» Task to complete
Please repeat only the stretch of records running from the first line through the line that contains "are sequences of".

» Excerpted data
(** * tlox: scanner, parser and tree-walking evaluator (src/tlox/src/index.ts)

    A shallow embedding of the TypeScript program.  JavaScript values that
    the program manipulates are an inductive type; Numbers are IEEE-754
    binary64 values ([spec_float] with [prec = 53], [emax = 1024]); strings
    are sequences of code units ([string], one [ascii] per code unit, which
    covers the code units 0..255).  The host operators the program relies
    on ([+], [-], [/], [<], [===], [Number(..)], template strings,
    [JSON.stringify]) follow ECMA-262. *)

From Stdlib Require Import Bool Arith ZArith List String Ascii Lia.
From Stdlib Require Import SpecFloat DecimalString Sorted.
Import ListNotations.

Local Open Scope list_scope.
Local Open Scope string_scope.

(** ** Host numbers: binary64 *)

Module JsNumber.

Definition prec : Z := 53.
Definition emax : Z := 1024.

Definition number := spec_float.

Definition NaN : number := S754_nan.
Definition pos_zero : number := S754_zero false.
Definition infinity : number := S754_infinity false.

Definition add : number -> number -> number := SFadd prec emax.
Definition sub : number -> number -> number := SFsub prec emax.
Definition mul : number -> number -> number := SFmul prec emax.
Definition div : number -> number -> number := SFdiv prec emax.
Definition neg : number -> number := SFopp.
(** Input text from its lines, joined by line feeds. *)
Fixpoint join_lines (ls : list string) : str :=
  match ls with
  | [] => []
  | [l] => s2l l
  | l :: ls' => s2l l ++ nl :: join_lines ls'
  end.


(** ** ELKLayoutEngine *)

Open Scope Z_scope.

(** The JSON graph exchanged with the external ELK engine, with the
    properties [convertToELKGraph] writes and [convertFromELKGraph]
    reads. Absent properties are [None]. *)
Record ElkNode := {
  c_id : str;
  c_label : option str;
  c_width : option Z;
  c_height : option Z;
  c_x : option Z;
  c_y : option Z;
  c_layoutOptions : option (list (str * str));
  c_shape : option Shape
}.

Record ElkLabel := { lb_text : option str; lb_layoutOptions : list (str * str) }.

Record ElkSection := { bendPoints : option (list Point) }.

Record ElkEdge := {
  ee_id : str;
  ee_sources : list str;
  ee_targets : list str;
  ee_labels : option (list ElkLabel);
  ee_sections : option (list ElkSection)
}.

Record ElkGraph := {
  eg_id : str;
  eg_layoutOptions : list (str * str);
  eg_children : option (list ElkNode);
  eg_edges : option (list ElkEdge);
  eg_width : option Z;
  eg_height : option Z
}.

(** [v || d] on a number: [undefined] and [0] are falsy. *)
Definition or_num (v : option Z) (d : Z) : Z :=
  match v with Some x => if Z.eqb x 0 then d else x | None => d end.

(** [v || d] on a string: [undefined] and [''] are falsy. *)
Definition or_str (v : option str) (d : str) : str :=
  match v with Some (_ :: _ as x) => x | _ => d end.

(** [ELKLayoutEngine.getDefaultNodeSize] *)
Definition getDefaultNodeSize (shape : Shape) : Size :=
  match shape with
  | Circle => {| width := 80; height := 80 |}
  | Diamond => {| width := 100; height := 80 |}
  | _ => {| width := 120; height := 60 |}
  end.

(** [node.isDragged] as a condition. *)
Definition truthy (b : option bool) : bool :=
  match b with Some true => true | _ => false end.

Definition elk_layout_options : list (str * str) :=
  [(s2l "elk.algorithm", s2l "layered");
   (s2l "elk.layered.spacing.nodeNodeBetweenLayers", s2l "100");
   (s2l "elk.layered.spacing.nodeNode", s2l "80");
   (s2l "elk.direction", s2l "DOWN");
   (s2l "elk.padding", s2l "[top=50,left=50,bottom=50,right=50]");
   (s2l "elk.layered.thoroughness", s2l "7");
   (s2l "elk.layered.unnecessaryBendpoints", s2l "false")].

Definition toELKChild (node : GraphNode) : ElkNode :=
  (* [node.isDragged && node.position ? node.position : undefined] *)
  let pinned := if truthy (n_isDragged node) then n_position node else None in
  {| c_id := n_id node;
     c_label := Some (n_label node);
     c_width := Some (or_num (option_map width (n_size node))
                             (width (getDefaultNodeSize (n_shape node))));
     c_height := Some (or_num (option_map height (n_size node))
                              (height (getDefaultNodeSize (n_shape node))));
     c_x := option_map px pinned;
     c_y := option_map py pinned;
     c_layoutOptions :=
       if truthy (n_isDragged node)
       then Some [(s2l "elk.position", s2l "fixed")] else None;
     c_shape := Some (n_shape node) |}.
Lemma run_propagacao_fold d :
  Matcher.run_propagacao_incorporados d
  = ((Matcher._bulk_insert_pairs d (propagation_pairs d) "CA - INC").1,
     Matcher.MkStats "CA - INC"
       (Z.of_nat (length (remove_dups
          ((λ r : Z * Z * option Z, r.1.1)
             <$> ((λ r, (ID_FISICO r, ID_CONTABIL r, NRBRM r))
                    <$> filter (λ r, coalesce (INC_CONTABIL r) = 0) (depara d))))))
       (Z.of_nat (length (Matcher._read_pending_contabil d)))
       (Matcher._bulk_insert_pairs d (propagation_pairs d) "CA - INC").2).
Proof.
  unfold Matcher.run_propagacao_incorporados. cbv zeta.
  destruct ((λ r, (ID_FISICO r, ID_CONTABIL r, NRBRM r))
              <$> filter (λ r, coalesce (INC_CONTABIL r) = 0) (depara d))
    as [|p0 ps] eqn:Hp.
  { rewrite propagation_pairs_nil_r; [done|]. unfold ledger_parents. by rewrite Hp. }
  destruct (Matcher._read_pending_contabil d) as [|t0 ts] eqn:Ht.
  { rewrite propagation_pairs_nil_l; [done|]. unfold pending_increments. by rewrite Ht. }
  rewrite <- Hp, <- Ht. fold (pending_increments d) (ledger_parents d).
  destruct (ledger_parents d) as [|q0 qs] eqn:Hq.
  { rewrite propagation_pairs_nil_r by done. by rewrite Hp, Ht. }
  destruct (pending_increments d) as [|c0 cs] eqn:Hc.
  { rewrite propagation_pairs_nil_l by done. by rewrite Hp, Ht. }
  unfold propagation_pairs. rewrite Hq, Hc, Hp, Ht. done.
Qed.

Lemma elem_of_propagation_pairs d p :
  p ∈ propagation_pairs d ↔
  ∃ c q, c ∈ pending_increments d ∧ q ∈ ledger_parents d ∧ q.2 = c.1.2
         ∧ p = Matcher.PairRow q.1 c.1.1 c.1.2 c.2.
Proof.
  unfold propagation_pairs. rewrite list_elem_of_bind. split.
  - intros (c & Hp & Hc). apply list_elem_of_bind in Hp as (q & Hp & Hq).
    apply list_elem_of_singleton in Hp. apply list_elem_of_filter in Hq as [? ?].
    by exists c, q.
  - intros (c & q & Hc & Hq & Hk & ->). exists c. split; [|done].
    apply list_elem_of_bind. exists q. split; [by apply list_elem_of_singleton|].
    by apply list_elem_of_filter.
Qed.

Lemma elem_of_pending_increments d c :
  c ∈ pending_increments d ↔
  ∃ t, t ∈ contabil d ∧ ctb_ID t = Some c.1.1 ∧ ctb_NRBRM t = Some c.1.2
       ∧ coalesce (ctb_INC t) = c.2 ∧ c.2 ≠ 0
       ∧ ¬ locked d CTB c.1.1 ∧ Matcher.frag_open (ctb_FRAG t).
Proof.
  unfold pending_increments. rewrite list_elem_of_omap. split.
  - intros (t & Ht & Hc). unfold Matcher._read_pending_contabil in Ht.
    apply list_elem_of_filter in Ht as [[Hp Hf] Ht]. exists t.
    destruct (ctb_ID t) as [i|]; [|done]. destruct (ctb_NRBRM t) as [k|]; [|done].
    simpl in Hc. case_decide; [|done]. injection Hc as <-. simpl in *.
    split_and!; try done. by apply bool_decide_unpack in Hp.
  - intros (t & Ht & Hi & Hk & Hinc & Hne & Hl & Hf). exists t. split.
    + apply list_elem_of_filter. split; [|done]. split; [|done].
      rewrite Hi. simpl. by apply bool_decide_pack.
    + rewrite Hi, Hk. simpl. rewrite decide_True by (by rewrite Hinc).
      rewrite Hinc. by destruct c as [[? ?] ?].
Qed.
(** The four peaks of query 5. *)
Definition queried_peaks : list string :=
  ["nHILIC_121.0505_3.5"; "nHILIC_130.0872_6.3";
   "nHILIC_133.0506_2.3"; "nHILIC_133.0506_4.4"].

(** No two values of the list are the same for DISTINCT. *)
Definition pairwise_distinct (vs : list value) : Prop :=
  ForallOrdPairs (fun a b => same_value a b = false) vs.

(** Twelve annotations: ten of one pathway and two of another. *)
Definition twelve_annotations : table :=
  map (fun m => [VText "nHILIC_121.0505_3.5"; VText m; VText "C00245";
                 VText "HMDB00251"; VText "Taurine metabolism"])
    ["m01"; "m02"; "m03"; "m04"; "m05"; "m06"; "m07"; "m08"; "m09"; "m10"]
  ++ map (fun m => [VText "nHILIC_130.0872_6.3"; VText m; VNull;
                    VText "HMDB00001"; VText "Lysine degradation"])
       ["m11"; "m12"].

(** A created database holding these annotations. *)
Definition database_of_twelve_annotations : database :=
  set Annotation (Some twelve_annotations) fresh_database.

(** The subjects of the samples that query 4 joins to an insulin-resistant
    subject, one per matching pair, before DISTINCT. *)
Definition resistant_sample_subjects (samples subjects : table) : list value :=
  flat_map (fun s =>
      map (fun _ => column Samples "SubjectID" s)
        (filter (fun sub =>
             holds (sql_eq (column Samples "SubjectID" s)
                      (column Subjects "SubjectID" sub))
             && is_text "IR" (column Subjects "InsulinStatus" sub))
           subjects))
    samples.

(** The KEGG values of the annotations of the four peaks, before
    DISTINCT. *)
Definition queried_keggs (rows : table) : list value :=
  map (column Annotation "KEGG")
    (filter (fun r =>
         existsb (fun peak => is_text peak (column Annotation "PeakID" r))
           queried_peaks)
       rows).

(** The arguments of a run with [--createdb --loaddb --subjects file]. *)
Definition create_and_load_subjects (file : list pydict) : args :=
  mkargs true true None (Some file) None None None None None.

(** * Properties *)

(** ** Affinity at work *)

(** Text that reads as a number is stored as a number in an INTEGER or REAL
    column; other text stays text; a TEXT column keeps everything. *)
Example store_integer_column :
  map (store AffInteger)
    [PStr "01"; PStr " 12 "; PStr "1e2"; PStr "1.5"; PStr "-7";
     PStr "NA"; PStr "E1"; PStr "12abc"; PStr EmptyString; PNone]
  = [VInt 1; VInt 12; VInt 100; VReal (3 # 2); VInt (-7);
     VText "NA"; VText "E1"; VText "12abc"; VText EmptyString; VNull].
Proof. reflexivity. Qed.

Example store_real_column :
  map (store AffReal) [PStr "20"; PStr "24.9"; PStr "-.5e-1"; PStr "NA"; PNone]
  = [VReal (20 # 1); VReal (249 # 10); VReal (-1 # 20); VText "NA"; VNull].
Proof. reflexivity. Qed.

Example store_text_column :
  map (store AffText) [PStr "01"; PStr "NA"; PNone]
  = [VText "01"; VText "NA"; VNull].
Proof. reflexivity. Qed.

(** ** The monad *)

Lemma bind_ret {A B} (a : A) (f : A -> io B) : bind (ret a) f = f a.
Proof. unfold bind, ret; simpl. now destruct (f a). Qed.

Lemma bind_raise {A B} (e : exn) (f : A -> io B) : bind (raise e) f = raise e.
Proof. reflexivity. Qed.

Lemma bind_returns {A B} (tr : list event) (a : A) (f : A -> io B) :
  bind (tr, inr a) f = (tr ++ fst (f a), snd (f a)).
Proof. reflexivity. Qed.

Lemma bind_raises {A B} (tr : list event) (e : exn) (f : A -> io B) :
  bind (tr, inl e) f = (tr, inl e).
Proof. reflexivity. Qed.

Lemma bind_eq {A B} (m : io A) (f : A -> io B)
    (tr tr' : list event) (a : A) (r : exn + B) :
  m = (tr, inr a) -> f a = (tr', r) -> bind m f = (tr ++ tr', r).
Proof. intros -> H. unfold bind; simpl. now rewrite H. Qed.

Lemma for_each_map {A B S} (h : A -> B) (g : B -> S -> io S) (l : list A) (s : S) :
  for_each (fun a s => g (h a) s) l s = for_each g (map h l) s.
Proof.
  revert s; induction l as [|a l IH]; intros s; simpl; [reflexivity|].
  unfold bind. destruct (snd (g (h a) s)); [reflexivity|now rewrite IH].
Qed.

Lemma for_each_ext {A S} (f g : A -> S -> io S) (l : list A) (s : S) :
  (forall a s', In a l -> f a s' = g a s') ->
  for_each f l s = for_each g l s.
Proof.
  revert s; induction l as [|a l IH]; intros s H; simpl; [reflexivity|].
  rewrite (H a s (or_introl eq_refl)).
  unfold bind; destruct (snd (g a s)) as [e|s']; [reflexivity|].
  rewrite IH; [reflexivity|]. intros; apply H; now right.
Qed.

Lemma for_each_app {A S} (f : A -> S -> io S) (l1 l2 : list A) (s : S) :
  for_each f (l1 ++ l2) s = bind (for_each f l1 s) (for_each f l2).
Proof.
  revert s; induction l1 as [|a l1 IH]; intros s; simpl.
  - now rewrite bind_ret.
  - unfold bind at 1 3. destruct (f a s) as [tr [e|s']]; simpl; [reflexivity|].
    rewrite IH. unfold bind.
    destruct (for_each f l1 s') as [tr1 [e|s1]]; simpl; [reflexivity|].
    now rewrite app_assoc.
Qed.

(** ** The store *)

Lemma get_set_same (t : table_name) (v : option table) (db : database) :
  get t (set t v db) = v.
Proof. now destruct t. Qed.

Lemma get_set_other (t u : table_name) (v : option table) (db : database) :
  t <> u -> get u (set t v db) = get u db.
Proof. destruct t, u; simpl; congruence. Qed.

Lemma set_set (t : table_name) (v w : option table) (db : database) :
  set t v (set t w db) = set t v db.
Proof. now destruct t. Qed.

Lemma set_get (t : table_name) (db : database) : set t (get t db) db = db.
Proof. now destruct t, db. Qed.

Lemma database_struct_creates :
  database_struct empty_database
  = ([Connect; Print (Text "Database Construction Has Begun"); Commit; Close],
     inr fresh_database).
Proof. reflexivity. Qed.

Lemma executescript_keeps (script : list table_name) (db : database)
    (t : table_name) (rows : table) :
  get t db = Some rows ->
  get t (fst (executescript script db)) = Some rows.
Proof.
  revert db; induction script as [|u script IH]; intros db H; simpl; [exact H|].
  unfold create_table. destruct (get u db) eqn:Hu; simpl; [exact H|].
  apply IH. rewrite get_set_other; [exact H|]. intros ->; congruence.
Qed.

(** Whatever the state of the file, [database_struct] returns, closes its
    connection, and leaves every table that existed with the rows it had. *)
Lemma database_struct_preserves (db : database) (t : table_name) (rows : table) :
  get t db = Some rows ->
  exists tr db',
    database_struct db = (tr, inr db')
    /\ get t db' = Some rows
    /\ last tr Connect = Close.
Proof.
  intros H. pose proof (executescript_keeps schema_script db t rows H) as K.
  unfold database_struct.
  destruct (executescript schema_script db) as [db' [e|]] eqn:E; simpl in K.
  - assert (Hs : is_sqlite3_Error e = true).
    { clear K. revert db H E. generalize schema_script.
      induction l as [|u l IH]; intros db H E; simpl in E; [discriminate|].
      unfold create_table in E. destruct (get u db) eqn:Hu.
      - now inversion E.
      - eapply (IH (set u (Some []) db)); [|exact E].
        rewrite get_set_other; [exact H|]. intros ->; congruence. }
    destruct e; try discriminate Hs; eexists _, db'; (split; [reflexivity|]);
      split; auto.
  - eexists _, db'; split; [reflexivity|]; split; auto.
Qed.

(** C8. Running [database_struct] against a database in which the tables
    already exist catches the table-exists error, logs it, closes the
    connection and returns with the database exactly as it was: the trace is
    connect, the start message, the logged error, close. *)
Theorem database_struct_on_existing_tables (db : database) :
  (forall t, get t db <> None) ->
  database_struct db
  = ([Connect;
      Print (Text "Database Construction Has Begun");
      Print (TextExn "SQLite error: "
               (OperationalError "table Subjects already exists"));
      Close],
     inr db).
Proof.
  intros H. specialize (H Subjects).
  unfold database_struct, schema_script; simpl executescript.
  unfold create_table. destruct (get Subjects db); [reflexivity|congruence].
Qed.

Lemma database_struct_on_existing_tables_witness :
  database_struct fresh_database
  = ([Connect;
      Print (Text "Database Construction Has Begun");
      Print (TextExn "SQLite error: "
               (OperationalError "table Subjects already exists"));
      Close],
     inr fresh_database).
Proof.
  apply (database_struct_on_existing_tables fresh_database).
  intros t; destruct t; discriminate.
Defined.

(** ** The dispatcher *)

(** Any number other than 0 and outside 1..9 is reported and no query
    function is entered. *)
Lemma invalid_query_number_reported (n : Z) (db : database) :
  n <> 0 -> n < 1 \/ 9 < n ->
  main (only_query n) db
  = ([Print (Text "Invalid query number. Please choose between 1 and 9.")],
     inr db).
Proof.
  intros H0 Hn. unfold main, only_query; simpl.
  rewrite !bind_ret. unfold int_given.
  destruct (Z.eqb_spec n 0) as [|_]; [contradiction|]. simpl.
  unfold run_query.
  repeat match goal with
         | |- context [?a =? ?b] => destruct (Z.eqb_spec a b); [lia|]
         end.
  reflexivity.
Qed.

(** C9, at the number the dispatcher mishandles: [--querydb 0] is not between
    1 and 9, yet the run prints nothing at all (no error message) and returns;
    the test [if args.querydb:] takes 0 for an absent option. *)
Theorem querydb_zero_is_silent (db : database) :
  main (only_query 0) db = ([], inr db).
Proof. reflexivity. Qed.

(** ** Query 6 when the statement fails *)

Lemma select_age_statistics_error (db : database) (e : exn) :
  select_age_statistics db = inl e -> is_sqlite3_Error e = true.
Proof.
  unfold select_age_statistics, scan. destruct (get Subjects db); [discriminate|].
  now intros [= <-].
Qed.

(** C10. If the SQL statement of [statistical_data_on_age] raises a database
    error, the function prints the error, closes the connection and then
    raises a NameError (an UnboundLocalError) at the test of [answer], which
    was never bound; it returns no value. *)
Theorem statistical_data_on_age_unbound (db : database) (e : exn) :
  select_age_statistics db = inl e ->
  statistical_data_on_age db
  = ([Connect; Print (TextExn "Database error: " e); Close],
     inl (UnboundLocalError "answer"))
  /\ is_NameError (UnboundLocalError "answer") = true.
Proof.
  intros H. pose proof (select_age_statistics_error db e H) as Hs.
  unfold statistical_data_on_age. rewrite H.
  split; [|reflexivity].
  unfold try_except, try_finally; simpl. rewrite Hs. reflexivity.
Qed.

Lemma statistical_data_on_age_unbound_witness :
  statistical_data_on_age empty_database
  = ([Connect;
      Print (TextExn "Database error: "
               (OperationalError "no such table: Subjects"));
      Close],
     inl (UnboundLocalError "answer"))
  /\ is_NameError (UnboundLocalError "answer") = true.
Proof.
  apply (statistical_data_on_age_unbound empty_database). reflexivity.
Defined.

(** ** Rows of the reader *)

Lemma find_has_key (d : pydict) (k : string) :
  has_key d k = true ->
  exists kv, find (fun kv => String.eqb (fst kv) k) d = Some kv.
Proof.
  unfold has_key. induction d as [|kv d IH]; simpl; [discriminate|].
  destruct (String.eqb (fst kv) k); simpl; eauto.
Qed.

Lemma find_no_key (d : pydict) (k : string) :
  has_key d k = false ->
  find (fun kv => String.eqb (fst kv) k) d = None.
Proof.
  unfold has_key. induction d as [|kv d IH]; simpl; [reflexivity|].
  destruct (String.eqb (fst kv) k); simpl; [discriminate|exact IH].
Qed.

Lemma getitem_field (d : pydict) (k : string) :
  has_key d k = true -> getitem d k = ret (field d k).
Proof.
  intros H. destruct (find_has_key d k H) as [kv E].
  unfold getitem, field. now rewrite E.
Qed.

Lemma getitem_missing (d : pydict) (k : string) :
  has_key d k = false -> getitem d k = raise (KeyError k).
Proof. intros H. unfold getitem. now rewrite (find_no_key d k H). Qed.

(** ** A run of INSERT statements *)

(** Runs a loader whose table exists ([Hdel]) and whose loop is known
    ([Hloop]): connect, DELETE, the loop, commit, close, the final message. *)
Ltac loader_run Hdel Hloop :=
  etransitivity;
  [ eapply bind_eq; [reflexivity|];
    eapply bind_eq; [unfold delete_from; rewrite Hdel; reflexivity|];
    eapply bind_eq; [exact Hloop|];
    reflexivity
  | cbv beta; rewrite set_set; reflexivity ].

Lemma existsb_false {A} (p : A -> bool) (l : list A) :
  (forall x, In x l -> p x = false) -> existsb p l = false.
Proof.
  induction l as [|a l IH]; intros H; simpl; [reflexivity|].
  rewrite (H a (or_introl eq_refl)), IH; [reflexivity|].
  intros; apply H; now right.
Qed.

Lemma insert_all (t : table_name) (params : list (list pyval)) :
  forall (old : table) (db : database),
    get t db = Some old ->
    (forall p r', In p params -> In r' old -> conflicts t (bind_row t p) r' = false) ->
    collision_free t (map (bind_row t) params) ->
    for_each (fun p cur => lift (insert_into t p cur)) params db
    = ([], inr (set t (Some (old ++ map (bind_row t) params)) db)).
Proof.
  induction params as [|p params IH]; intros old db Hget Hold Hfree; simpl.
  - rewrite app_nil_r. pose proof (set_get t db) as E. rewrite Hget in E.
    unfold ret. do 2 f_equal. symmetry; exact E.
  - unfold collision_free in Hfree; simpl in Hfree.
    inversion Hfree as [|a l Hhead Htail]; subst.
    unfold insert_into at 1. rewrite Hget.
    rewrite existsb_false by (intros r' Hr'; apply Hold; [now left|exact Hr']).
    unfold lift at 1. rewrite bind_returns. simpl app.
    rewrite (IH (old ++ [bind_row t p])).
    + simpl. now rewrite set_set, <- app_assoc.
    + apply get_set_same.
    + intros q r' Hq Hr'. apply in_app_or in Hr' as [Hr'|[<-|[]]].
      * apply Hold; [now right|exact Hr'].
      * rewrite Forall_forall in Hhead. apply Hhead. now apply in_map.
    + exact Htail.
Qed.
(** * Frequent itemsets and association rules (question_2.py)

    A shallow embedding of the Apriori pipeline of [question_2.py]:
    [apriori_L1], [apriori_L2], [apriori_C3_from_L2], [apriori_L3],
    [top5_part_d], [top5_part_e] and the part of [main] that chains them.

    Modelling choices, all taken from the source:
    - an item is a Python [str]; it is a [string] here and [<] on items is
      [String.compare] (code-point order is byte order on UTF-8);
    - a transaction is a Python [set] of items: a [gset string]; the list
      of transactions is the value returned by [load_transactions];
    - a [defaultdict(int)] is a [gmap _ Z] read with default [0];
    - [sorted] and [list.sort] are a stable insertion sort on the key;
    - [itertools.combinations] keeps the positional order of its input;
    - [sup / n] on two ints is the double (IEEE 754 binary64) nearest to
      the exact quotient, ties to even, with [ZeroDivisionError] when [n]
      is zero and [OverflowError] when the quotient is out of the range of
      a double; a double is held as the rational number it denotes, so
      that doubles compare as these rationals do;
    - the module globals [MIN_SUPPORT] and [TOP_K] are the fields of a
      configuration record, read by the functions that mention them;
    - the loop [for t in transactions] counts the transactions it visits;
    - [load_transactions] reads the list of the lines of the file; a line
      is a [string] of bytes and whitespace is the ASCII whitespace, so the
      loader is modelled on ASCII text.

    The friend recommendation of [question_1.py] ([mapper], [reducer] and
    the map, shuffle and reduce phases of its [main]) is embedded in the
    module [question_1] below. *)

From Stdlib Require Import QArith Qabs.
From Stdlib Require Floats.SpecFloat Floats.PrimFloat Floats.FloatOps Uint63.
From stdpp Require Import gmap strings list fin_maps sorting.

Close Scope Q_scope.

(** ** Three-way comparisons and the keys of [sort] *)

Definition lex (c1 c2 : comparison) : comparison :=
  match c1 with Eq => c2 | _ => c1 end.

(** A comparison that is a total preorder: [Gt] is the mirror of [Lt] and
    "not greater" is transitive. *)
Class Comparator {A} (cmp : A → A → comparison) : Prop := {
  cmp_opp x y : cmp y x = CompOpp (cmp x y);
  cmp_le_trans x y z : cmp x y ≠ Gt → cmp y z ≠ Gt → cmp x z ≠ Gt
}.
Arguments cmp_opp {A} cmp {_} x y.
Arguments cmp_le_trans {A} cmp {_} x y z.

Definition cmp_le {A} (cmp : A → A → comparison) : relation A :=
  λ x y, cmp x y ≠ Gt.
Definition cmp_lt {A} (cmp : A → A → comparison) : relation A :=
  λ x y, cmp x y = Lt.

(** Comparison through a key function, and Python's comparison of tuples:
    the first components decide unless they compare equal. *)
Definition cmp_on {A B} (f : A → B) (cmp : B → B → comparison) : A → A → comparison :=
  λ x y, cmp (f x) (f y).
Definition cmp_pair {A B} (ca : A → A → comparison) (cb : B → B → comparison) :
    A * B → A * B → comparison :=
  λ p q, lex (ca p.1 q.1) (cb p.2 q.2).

» Answer section
(** * tlox: scanner, parser and tree-walking evaluator (src/tlox/src/index.ts)

    A shallow embedding of the TypeScript program.  JavaScript values that
    the program manipulates are an inductive type; Numbers are IEEE-754
    binary64 values ([spec_float] with [prec = 53], [emax = 1024]); strings
    are sequences of code units ([string], one [ascii] per code unit, which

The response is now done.